Kursusgang 9 (Deep learning and transfer learning) Flashcards
What is deep learning?
A class of machine learning techniques that exploit many layers of non-linear information processing for feature extraction and transformation and for pattern analysis and classification.
Deep learning is capable of learning complex features in the data and it is able to handle large amounts of data, both labeled and unlabeled. Due to the ever-increasing computational power, it is now feasible with very large models e.g. large language models with a few trillion parameters.

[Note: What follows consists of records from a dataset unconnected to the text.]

(** [waitForSSHVerifyAsyncWithTimeout]; [ctx] is the context's deadline. *)
Definition waitForSSHVerifyAsyncWithTimeout (fuel : nat) (ctx : time)
    (sessionID privateKey : string) (prov : Provider.t W) (sshTimeout : duration) : M W bool :=
  let! r := Get sessionID in
  let! c1 := if provider_is "tensordock" r then after_or_done ctx TensorDockCloudInitDelay
             else ret true in
  if negb c1 then ret true
  else
    let! c2 := if provider_is "bluelobster" r then after_or_done ctx BlueLobsterBootDelay
               else ret true in
    if negb c2 then ret true
    else
      let consecutiveNeeded := if provider_is "bluelobster" r then 2%Z else 1%Z in
      let! t := time_Now in
      ssh_loop fuel ctx (Add t sshTimeout) sessionID privateKey prov consecutiveNeeded ssh_start.

(** [waitForSSHVerifyAsyncWithRetry]: the result is [Some] when the goroutine panics. *)
Definition waitForSSHVerifyAsyncWithRetry (fuel : nat) (ctx : time) (sessionID privateKey : string)
    (prov : Provider.t W) (sshTimeout : duration) (req : CreateSessionRequest.t)
    : M W (option error) :=
  do! waitForSSHVerifyAsyncWithTimeout fuel ctx sessionID privateKey prov sshTimeout in
  let! r := Get sessionID in
  match r, inventory with
  | Ok s, Some inv =>
      if bool_decide (Session.Status s = StatusFailed) && Session.AutoRetry s &&
         (Session.RetryCount s <? Session.MaxRetries s)%Z
      then triggerAsyncRetry cfg reg inventory inv s req
      else ret None
  | _, _ => ret None
  end.

(** The goroutine of phase 4: its context ends five seconds after the timeout. *)
Definition verify_ssh (fuel : nat) (sessionID privateKey : string) (prov : Provider.t W)
    (sshTimeout : duration) (req : CreateSessionRequest.t) : M W (option error) :=
  let! t := time_Now in
  waitForSSHVerifyAsyncWithRetry fuel (Add t (sshTimeout + 5 * Second)%Z) sessionID privateKey prov
    sshTimeout req.

(** ** API verification *)
Definition health_url (s : Session.t) : string :=
  "http://" +:+ Session.SSHHost s +:+ ":" +:+ Itoa (Session.APIPort s).

(** After the connection details: [true] when the loop returns. *)
Definition try_api (s : Session.t) : M W bool :=
  if negb (bool_decide (Session.SSHHost s = "")) && (0 <? Session.APIPort s)%Z then
    let! e := CheckHealth (health_url s +:+ "/health") in
    match e with
    | None =>
        let oldStatus := Session.Status s in
        let s := Session.set_Status StatusRunning s in
        let s := Session.set_APIEndpoint (health_url s) s in
        do! Update s in
        do! emit (Prom "UpdateSessionStatus"
              [Session.Provider s; status_string oldStatus; status_string StatusRunning]) in
        do! emit (Prom "RecordAPIVerifyDuration" [Session.Provider s]) in
        do! emit (Prom "RecordProvisioningDuration" [Session.Provider s]) in
        ret true
    | Some _ => ret false
    end
  else ret false.

(** [case <-ticker.C]. *)
Definition api_poll (sessionID : string) (prov : Provider.t W) : M W bool :=
  let! r := Get sessionID in
  match r with
  | Err _ => ret false
  | Ok s =>
      if Session.IsTerminal s then ret true
      else if bool_decide (Session.SSHHost s = "") && negb (bool_decide (Session.ProviderID s = ""))
      then
        let! r := Provider.GetInstanceStatus prov (Session.ProviderID s) in
        match r with
        | Err _ => ret false
        | Ok status =>
            if bool_decide (InstanceStatus.SSHHost status = "") then try_api s
            else
              let s := with_ssh_info status s in
              do! Update s in
              try_api s
        end
      else try_api s
  end.

(** [case <-timeout.C] of the API verification. *)
Definition api_timeout (sessionID : string) (prov : Provider.t W) : M W unit :=
  let! r := Get sessionID in
  match r with
  | Err _ => skip
  | Ok s =>
      do! when (negb (bool_decide (Session.ProviderID s = "")))
            (do! Provider.DestroyInstance prov (Session.ProviderID s) in skip) in
      let! s := failSession reg s "API verification timeout" in
      do! emit (Prom "RecordAPIVerifyFailure" []) in
      emit (Prom "RecordSessionDestroyed" [Session.Provider s; "api_verify_timeout"])
  end.

(** The loop; [true] when it returned within [fuel] iterations. *)
Fixpoint api_loop (fuel : nat) (ctx timeout : time) (sessionID : string) (prov : Provider.t W)
    : M W bool :=
  match fuel with
  | O => ret false
  | S fuel' =>
      let! ev := select_tick ctx timeout (Service.apiCheckInterval cfg) in
      match ev with
      | EvTimeout => do! api_timeout sessionID prov in ret true
      | EvCancelled => ret true
      | EvPoll =>
          let! finished := api_poll sessionID prov in
          if finished then ret true else api_loop fuel' ctx timeout sessionID prov
      end
  end.

(** [waitForAPIVerifyAsync]. *)
Definition waitForAPIVerifyAsync (fuel : nat) (ctx : time) (sessionID : string)
    (prov : Provider.t W) : M W bool :=
  let! t := time_Now in
  api_loop fuel ctx (Add t (Service.apiVerifyTimeout cfg)) sessionID prov.
End Verify.

Section VerifyProofs.
Context {W : Type} `{SessionStore W} `{Env W} `{Random W} `{CostRecorder W} `{Verifiers W} `{Timers W} `{Ghost W}.
Context `{!StoreLaws W} `{!EnvLaws W} `{!RandomLaws W} `{!CostRecorderLaws W} `{!VerifierLaws W} `{!TimerLaws W}.
Context (cfg : Service.t) (reg : gmap string (Provider.t W)) `{!ProviderLaws W reg}.
Context (inventory : option (InventoryFinder.t W)).
Context `{Hinv : !forall inv, inventory = Some inv -> InventoryLaws W inv}.

(** How verification may change a status: not at all, to failed, or to running when
    [V] holds. *)
Definition may_become (V : Prop) (a b : SessionStatus) : Prop :=
  b = a \/ b = StatusFailed \/ (b = StatusRunning /\ V).

(** Since [w0] only the session [id] was written, and its status satisfies [R]. *)
Definition touched (R : SessionStatus -> Prop) (w0 : W) (id : string) (w : W) : Prop :=
  later w0 w /\ exists x, sess_view w = <[id := x]> (sess_view w0) /\ R (Session.Status x).

Lemma touched_weaken (R R' : SessionStatus -> Prop) w0 id w :
  (forall b, R b -> R' b) -> touched R w0 id w -> touched R' w0 id w.
Proof. intros Hr [Hl (x & Hv & Hx)]. split; [done|]. exists x. auto. Qed.

Lemma touched_quiet R w0 id w w' : touched R w0 id w -> quiet w w' -> touched R w0 id w'.
Proof.
  intros [Hl (x & Hv & Hs)] [Hv' Hl']. split; [by etrans|]. exists x. by rewrite Hv'.
Qed.

(** Pass an operation that writes no session. *)
Lemma touched_seq {A B} R w0 id (c : M W A) (k : A -> M W B) (Q : B -> W -> Prop) w :
  frame c -> touched R w0 id w -> (forall a w', touched R w0 id w' -> wp (k a) Q w') ->
  wp (bind c k) Q w.
Proof.
  intros Hc Hw Hk. apply wp_bind, wp_frame; [done|]. intros a w' Hq. apply Hk.
  by eapply touched_quiet.
Qed.

Context (V : Prop) (w0 : W) (id : string) (x0 : Session.t).
Context (Hx0 : sess_view w0 !! id = Some x0).

(** The session's status is the one it had; or verification has ended, and on a healthy
    database does not leave the session provisioning. *)
Local Abbreviation a0 := (Session.Status x0).
Local Abbreviation steady := (touched (fun b => b = a0) w0 id).
Definition ending_status (b : SessionStatus) : Prop :=
  may_become V a0 b /\ (healthy w0 -> a0 = StatusProvisioning -> b <> StatusProvisioning).
Local Abbreviation ended := (touched ending_status w0 id).

Lemma touched_refl : steady w0.
Proof. split; [done|]. exists x0. by rewrite insert_id. Qed.

Lemma ending_failed : ending_status StatusFailed.
Proof. split; [by right; left|done]. Qed.

Lemma steady_lookup w : steady w -> exists x, sess_view w !! id = Some x /\ Session.Status x = a0.
Proof. intros [_ (x & Hv & Hs)]. exists x. by rewrite Hv, lookup_insert_eq. Qed.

What are the key models in neural networks?
Deep Neural Network (DNN)
Convolutional Neural Network (CNN)
Recurrent Neural Network (RNN)
Long Short-Term Memory (LSTM) RNNs
Generative Adversarial Networks (GANs)
Why did deep learning become popular in the early 2010’s?
Significantly more processing power, which allows higher model complexity and more adjustments to model structure.

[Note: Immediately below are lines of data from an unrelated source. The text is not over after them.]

(** [None] when the fuel is spent. *)
Fixpoint verify_loop (fuel : nat) (start deadline : time) (attempts : Z) (lastError : string)
    : ssh_program (option (option VerifyResult.t * option error)) :=
  match fuel with
  | O => Return None
  | S fuel' =>
      let attempts := (attempts + 1)%Z in
      let* now := call SshNow in
      if (deadline <? now)%Z then
        let* now := call SshNow in
        Return (Some (Some (VerifyResult.mk false (Sub now start) attempts lastError),
                      Some (verify_timeout attempts lastError)))
      else
        let* done := call CtxErr in
        match done with
        | Some _ => let* r := verify_cancelled start attempts in Return (Some r)
        | None =>
            let* e := tryConnect v host port user key in
            match e with
            | None =>
                let* now := call SshNow in
                Return (Some (Some (VerifyResult.mk true (Sub now start) attempts ""), None))
            | Some e =>
                let* now := call SshNow in
                let left := Sub deadline now in
                if (left <=? 0)%Z then verify_loop fuel' start deadline attempts (Error e)
                else
                  let* ended := call (WaitOrDone (Z.min (Verifier.checkInterval v) left)) in
                  if ended then let* r := verify_cancelled start attempts in Return (Some r)
                  else verify_loop fuel' start deadline attempts (Error e)
            end
        end
  end.

Definition Verify (fuel : nat) : ssh_program (option (option VerifyResult.t * option error)) :=
  match check_target host port user key with
  | Some e => Return (Some (None, Some e))
  | None =>
      let* e := call (ParsePrivateKey key) in
      match e with
      | Some e =>
          Return (Some (Some (VerifyResult.mk false 0%Z 0%Z ("failed to parse private key: " +:+ Error e)),
                        Some (key_error e)))
      | None =>
          let* start := call SshNow in
          verify_loop fuel start (start + Verifier.verifyTimeout v)%Z 0%Z ""
      end
  end.

Definition VerifyOnce : ssh_program (option error) :=
  match check_target host port user key with
  | Some e => Return (Some e)
  | None =>
      let* e := call (ParsePrivateKey key) in
      match e with
      | Some e => Return (Some (key_error e))
      | None => tryConnect v host port user key
      end
  end.
End Verify.

(** [RunCommand]: the output and the error. *)
Definition command_body (command : string) (session : nat) : ssh_program (string * option error) :=
  let* r := call (RunSession session None command) in
  match r with
  | Some (stdout, stderr, Some e) => Return (stdout, Some (with_stderr "command failed" e (TrimSpace stderr)))
  | Some (stdout, _, None) => Return (stdout, None)
  | None => do* call (SignalKill session) in let* e := ended_error in Return ("", Some e)
  end.
Definition RunCommand (host : string) (port : Z) (user key command : string)
    : ssh_program (string * option error) :=
  match check_target host port user key with
  | Some _ => Return ("", Some (EOpaque "invalid SSH parameters"))
  | None =>
      let* e := call (ParsePrivateKey key) in
      match e with
      | Some e => Return ("", Some (key_error e))
      | None =>
          on_client (30 * Second)%Z host port user key (fun e => ("", Some e)) (command_body command)
      end
  end.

We are in the big-data era, allowing interpolation rather than extrapolation.
Why use deep learning, when single hidden layer neural network are universal approximators?
Deep machines can represent more complex functions with less parameters and they can learn the same function with less training data, by reusing low-level feature detectors. Furthermore, features at higher layers more invariant (less sensitive to small shifts in the input) and discriminative than at lower layers.
True or false: The output layer of a deep neural network is typically a softmax function.
True, it guarantees that the output is a probability distribution.
What are the drawbacks of deep neural networks?
They do not explicitly exploit known structures (e.g. translational variability) in the input data.
Furthermore, they do not explicitly apply operations that reduces variability (e.g., pooling and aggregation).
Hyperparameters can be hard to determine
What makes convolutional neural networks unique?
They replace the matrix multiplication in normal neural networks with convolution to
* Explicitly exploit the data structure
* Automatically generalize across spatial translations of inputs
* Be applicable to any input that is laid out on a grid (1-D, 2-D, 3-D, and so on)
Furthermore, they use pooling to reduce variability.
What is pooling?
Divide the feature map into smaller regions: These regions are typically non-overlapping. Pooling summarizes each region which is done by applying a pooling function:
* Max pooling: Selects the maximum value within each region.
* Average pooling: Calculates the average value within each region.
How are convolutional neural networks specifically designed for classification?
Early layers learn simple patterns like edges or gradients. Deeper layers capture more abstract patterns like shapes or objects. They alternate between convolutional and pooling layers. Just before the ouput, stack a deep neural network on top for the classification based on the features extracted by the convolutional neural network.
What are the limitations of convolutional neural networks?
They mainly deal with translational variability. They cannot take advantage dependencies and correlations between samples (and labels) in a sequence.
What makes recurrent neural networks unique?
It can model sequential data in a natural way, which is important if memory is important for decision making.
Recurrent neural networks have an internal state, often called a “hidden state,” that stores information about past inputs. This memory allows them to process sequential data effectively.
Recurrent connections loop information from previous steps back into the current step, enabling the network to maintain context and capture dependencies between elements in a sequence.
What are the limitations of recurrent neural networks?
Simple recurrent neural networks are difficult to train due to diminishing and explosion of gradients over time and they have difficulty modeling long-range dependencies.
What is a long short-term memory recurrent neural network?
It is a specific type of recurrent neural network designed to specifically deal with the diminishing/exploding gradient problem in typical recurrent neural networks.
What is a generative adversarial network?
Generative Adversarial Networks are a type of deep learning architecture that can generate highly realistic synthetic data. They are based on pitting two neural networks against each other in a competitive game.
A generator network will try to produce as realistic as possible outputs, such as images, and a discriminator network will try to differentiate between real images from a dataset and the fake images from the generator network.
How is a generative adversial network trained?
Both the generator and discriminator networks are initialized with random weights.
Alternate Training Steps:
Train the discriminator:
Feed real data samples to the discriminator and train it to classify them as real.
Feed generated data samples from the generator to the discriminator and train it to classify them as fake.
Train the generator:
Generate new data samples.
Feed these generated samples to the discriminator.
Train the generator to “fool” the discriminator by maximizing the probability that the discriminator classifies the generated samples as real.
These training steps continue iteratively.